[[ Data under study open ]]

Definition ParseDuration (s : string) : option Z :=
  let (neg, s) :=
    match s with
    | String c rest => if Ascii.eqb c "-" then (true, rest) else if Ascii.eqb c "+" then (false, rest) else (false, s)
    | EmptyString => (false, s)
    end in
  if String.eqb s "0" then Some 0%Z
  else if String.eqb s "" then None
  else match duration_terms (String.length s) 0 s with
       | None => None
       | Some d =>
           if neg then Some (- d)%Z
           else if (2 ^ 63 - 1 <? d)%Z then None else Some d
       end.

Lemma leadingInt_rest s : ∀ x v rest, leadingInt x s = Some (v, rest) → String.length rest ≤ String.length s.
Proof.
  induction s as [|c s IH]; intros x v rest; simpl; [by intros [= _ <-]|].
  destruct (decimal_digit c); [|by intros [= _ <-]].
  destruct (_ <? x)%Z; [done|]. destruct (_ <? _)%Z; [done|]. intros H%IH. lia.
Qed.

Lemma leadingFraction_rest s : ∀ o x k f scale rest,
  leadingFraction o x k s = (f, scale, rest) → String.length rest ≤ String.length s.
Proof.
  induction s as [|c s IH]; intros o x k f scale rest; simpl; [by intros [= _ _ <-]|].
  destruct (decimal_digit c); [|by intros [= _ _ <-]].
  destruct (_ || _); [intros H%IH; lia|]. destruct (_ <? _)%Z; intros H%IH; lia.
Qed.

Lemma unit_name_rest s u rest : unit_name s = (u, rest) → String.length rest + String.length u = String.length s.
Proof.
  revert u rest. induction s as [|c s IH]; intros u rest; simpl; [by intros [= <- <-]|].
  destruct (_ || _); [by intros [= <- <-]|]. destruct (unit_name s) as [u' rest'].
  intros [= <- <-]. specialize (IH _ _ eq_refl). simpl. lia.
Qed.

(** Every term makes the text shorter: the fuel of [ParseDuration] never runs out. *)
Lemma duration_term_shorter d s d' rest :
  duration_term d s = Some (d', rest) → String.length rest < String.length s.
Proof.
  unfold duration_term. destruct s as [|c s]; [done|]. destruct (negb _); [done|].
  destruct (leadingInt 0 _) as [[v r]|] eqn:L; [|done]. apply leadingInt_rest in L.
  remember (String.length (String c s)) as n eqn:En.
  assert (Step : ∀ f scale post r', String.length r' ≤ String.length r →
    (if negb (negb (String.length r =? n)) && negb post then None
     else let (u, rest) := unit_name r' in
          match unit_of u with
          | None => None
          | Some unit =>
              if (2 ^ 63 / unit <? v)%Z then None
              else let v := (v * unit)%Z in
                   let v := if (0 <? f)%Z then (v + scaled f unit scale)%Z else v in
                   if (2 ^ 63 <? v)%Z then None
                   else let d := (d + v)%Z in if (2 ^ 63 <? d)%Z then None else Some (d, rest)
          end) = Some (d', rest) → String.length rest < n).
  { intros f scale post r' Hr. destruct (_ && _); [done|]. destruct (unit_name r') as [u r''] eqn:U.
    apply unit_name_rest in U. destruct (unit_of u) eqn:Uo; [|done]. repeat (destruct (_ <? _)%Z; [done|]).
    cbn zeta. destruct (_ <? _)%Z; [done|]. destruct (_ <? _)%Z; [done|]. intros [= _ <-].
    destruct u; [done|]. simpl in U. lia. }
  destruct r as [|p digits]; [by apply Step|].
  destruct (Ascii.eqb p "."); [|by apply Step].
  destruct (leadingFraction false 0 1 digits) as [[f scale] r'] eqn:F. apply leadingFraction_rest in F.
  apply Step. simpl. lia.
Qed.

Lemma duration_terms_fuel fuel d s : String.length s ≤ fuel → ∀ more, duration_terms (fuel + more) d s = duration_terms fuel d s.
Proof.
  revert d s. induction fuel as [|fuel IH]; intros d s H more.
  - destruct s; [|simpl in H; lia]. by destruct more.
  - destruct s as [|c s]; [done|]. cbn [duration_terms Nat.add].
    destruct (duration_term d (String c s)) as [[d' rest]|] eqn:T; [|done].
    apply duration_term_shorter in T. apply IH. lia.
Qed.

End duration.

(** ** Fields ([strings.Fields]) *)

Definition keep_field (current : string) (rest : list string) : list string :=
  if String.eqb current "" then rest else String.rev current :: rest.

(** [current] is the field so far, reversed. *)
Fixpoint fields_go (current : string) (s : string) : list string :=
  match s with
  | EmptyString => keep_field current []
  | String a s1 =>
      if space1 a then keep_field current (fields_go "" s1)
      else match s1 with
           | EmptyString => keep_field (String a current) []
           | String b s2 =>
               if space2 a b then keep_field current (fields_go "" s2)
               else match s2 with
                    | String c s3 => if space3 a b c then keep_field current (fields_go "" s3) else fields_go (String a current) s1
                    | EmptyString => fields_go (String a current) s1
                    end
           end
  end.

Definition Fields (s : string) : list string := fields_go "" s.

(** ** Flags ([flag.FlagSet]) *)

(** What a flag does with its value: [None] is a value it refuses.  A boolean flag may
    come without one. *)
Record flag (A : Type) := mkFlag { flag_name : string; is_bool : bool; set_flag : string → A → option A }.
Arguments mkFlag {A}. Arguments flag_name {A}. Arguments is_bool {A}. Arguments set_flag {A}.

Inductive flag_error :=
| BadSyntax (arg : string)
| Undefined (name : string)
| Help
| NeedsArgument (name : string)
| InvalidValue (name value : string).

[[ Data under study closed ]]
[[ Data under study open ]]

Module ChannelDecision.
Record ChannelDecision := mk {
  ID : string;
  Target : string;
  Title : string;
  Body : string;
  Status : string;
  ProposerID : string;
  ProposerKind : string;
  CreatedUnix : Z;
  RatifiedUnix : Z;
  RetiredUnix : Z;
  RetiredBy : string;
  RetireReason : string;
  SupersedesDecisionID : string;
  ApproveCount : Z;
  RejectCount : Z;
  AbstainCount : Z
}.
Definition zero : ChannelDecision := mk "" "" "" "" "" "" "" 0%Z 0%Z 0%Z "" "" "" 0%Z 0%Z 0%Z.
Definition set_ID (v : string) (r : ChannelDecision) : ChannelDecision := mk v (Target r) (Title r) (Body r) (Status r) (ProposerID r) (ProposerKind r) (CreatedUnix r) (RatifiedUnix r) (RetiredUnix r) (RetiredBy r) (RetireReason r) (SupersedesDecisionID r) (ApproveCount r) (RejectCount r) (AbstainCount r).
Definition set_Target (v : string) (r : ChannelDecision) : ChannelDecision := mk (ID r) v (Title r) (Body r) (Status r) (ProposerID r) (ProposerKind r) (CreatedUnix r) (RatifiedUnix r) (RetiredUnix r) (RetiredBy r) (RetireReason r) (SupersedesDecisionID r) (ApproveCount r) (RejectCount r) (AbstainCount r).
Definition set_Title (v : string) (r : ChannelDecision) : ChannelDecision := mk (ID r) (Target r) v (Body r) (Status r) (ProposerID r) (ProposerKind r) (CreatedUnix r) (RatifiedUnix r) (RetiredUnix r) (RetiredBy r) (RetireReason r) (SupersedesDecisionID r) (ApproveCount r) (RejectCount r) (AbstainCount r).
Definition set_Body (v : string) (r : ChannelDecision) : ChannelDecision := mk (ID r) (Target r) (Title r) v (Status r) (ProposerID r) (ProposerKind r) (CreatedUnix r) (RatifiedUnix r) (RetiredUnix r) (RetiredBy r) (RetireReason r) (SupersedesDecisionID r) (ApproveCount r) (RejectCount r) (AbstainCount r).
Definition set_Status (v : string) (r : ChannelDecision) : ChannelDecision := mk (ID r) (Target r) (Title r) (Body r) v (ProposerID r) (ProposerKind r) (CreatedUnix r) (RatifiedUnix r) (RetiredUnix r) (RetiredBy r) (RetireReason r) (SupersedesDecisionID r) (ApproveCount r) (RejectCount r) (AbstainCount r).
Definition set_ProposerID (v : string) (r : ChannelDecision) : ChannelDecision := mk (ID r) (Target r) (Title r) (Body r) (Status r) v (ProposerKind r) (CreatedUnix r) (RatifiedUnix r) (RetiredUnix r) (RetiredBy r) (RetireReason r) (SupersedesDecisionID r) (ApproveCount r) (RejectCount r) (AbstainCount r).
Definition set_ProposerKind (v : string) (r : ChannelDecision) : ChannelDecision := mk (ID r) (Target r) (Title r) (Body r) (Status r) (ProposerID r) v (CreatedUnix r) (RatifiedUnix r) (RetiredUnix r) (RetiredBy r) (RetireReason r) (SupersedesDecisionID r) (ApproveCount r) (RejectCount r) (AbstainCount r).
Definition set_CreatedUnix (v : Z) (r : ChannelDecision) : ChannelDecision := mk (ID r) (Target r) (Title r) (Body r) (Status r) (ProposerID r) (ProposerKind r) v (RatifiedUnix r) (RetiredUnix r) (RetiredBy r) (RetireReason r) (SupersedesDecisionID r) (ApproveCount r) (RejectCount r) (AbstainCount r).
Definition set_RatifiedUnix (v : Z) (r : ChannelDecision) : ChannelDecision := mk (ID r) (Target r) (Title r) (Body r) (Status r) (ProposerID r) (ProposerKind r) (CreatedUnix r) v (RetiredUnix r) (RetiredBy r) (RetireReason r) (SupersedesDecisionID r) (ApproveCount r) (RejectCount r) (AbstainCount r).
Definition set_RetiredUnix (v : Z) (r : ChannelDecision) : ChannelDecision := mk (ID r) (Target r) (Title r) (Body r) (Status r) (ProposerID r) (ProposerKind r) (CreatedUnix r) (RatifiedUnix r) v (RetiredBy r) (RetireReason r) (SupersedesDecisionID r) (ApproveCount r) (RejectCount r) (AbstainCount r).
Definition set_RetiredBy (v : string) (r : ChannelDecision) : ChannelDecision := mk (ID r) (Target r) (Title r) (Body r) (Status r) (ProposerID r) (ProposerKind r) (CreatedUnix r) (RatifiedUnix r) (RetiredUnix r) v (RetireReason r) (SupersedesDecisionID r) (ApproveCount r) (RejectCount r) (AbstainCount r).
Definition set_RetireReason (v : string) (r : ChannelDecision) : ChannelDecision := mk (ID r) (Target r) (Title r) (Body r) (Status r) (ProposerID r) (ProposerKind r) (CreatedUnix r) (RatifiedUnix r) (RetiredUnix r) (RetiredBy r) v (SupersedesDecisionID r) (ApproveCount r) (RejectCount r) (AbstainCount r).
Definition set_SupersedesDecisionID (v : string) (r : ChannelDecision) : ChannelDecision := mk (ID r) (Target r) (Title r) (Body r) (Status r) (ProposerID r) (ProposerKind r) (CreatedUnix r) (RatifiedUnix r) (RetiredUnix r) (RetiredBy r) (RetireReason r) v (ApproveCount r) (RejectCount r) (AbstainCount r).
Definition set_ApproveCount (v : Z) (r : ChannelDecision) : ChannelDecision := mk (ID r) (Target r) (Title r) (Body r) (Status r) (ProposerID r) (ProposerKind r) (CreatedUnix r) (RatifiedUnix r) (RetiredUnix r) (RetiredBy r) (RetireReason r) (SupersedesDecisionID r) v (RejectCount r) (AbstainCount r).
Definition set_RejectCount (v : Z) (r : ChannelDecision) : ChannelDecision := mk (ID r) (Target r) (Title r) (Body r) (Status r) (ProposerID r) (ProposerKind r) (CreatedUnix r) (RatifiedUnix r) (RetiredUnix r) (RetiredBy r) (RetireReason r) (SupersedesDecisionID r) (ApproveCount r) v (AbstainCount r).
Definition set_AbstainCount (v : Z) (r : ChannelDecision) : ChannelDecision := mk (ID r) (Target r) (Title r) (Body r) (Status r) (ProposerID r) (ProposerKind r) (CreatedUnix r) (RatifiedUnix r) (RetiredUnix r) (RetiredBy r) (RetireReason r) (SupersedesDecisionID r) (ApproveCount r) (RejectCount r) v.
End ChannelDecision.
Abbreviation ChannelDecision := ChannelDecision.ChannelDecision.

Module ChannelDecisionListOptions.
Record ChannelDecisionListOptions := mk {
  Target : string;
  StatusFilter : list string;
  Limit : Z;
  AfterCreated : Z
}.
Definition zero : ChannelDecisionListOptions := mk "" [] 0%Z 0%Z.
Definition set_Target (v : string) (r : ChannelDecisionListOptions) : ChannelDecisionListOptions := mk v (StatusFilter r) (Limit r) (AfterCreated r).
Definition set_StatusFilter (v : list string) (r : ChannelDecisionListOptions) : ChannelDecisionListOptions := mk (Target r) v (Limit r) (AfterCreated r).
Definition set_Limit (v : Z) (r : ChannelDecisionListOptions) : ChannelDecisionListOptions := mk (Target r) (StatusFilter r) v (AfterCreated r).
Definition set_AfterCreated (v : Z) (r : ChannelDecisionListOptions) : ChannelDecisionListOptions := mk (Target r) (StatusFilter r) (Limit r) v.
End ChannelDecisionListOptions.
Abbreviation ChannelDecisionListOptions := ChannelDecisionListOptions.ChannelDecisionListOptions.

[[ Data under study closed ]]
[[ Data under study open ]]

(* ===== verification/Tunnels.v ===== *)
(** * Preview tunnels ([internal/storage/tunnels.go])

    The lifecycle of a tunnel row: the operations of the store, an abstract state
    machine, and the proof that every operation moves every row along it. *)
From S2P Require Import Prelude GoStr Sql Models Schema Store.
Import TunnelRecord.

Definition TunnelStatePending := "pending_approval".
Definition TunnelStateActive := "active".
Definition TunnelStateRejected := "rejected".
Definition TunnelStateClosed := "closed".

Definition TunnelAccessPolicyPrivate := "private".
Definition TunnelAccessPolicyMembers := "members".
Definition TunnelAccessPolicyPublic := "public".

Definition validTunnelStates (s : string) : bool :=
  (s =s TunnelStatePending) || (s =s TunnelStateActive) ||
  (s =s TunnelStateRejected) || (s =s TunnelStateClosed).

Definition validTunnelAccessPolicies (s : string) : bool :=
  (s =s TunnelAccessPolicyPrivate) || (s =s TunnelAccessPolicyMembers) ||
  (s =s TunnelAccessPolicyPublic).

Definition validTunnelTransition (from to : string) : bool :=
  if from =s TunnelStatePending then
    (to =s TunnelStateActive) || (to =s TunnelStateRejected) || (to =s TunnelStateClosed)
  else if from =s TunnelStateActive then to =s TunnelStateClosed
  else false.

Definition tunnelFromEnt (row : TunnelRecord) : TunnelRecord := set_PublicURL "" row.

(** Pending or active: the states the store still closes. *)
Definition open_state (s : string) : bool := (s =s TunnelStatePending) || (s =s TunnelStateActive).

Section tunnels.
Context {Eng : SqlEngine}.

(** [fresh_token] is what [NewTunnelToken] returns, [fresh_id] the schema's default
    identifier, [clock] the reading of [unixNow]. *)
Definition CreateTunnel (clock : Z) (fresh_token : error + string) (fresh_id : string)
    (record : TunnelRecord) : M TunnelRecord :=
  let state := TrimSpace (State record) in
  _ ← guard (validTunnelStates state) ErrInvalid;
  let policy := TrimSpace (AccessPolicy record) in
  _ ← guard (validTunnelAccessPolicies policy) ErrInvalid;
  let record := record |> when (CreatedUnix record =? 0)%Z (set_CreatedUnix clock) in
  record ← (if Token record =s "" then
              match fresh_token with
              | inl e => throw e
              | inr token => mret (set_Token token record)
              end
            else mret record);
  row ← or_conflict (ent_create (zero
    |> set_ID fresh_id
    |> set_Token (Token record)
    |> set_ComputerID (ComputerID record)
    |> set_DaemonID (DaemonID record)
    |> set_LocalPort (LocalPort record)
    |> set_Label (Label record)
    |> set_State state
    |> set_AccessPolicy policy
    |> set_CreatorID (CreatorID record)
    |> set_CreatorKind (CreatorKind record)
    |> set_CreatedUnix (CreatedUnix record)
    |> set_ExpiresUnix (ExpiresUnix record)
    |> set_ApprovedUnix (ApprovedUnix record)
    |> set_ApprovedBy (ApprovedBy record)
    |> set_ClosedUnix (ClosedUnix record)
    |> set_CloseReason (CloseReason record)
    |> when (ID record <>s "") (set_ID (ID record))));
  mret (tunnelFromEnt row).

[[ Data under study closed ]]

> Your objective: Reprint exactly the lines above that start at the one with "[u r''] eqn:U." and end at the one with "(** ** Flags ([flag.FlagSet]) *)", keeping both and adding none.

> Exercise response:
  { intros f scale post r' Hr. destruct (_ && _); [done|]. destruct (unit_name r') as [u r''] eqn:U.
    apply unit_name_rest in U. destruct (unit_of u) eqn:Uo; [|done]. repeat (destruct (_ <? _)%Z; [done|]).
    cbn zeta. destruct (_ <? _)%Z; [done|]. destruct (_ <? _)%Z; [done|]. intros [= _ <-].
    destruct u; [done|]. simpl in U. lia. }
  destruct r as [|p digits]; [by apply Step|].
  destruct (Ascii.eqb p "."); [|by apply Step].
  destruct (leadingFraction false 0 1 digits) as [[f scale] r'] eqn:F. apply leadingFraction_rest in F.
  apply Step. simpl. lia.
Qed.

Lemma duration_terms_fuel fuel d s : String.length s ≤ fuel → ∀ more, duration_terms (fuel + more) d s = duration_terms fuel d s.
Proof.
  revert d s. induction fuel as [|fuel IH]; intros d s H more.
  - destruct s; [|simpl in H; lia]. by destruct more.
  - destruct s as [|c s]; [done|]. cbn [duration_terms Nat.add].
    destruct (duration_term d (String c s)) as [[d' rest]|] eqn:T; [|done].
    apply duration_term_shorter in T. apply IH. lia.
Qed.

End duration.

(** ** Fields ([strings.Fields]) *)

Definition keep_field (current : string) (rest : list string) : list string :=
  if String.eqb current "" then rest else String.rev current :: rest.

(** [current] is the field so far, reversed. *)
Fixpoint fields_go (current : string) (s : string) : list string :=
  match s with
  | EmptyString => keep_field current []
  | String a s1 =>
      if space1 a then keep_field current (fields_go "" s1)
      else match s1 with
           | EmptyString => keep_field (String a current) []
           | String b s2 =>
               if space2 a b then keep_field current (fields_go "" s2)
               else match s2 with
                    | String c s3 => if space3 a b c then keep_field current (fields_go "" s3) else fields_go (String a current) s1
                    | EmptyString => fields_go (String a current) s1
                    end
           end
  end.

Definition Fields (s : string) : list string := fields_go "" s.

(** ** Flags ([flag.FlagSet]) *)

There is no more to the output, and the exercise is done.